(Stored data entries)

- - -

(** [get_system_statistics], the handler of [/analytics/system-stats]. *)
Definition get_system_statistics (ag : Agent) : SystemStatistics :=
  let users := user_values ag in
  let diet_distribution :=
    fold_left (fun counts user => count_up counts (diet_pref user)) users [] in
  let age_groups :=
    fold_left (fun counts user => count_up counts (age_group (age user)))
      users
      [("18-25", 0%nat); ("26-35", 0%nat); ("36-45", 0%nat); ("46+", 0%nat)] in
  let foods := dict_values (foods ag) in
  let veg_foods := length (List.filter is_veg foods) in
  let all_conditions := concat (map conditions users) in
  let condition_popularity := fold_left count_up all_conditions [] in
  {| total_users := length users;
     total_foods := length foods;
     total_conditions := size (list_to_set all_conditions : gset string);
     vegetarian_foods_ratio :=
       match foods with
       | [] => (0 # 1)%Q
       | _ => ratio veg_foods (length foods)
       end;
     diet_preferences := diet_distribution;
     age_distribution := age_groups;
     popular_conditions :=
       firstn 5
         (sort_desc (fun kv : string * nat => inject_Z (Z.of_nat (snd kv)))
            condition_popularity) |}.

(** ** A small agent *)

(** Data in the shape of the mock data set: one zone, a five-food catalog,
    the link rows of two conditions, the four templates. *)
Module Sample.

Definition kolkata : TzInfo :=
  {| utcoffset_at := fun _ => 19800 * usec_per_second;
     utcoffset_of_wall := fun _ => 19800 * usec_per_second |}.

Definition tzdb (zone_name : string) : option TzInfo :=
  if String.eqb zone_name "Asia/Kolkata" then Some kolkata
  else if String.eqb zone_name "UTC"
       then Some {| utcoffset_at := fun _ => 0;
                    utcoffset_of_wall := fun _ => 0 |}
  else None.

(** A square root to six decimals. *)
Definition sqrtQ (x : Q) : Q :=
  (inject_Z (Z.sqrt (Qfloor (x * inject_Z 1000000000000)))
   / inject_Z 1000000)%Q.

Definition u001 : User :=
  {| user_id := "u001"; diet_pref := "veg"; allergies := ["nuts"];
     age := 29; gender := "F"; city := "Mumbai"; tz := "Asia/Kolkata";
     usual_meal_times :=
       [("breakfast", "08:00"); ("lunch", "13:00"); ("dinner", "20:00")];
     conditions := ["Glowing skin"; "Hair fall"] |}.

Definition almonds : Food :=
  {| food_id := "f001"; name := codepoints "Soaked Almonds"; is_veg := true;
     ingredients := ["almonds"]; tags := ["nuts"; "protein"];
     nutrients := [("protein", (6 # 1)%Q); ("vitamin_e", (73 # 10)%Q);
                   ("zinc", (9 # 10)%Q); ("fiber", (35 # 10)%Q)] |}.

Definition spinach : Food :=
  {| food_id := "f003"; name := codepoints "Spinach Salad"; is_veg := true;
     ingredients := ["spinach"; "tomatoes"]; tags := ["leafy_greens"];
     nutrients := [("iron", (27 # 10)%Q); ("vitamin_c", (281 # 10)%Q);
                   ("fiber", (22 # 10)%Q); ("folate", (582 # 10)%Q)] |}.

- - -

Only the lines above starting at the one containing "age_distribution := age_groups;" and ending at the one containing "Definition u001 : User", both included, are to be returned, exactly as they read.

Task answer.
     age_distribution := age_groups;
     popular_conditions :=
       firstn 5
         (sort_desc (fun kv : string * nat => inject_Z (Z.of_nat (snd kv)))
            condition_popularity) |}.

(** ** A small agent *)

(** Data in the shape of the mock data set: one zone, a five-food catalog,
    the link rows of two conditions, the four templates. *)
Module Sample.

Definition kolkata : TzInfo :=
  {| utcoffset_at := fun _ => 19800 * usec_per_second;
     utcoffset_of_wall := fun _ => 19800 * usec_per_second |}.

Definition tzdb (zone_name : string) : option TzInfo :=
  if String.eqb zone_name "Asia/Kolkata" then Some kolkata
  else if String.eqb zone_name "UTC"
       then Some {| utcoffset_at := fun _ => 0;
                    utcoffset_of_wall := fun _ => 0 |}
  else None.

(** A square root to six decimals. *)
Definition sqrtQ (x : Q) : Q :=
  (inject_Z (Z.sqrt (Qfloor (x * inject_Z 1000000000000)))
   / inject_Z 1000000)%Q.

Definition u001 : User :=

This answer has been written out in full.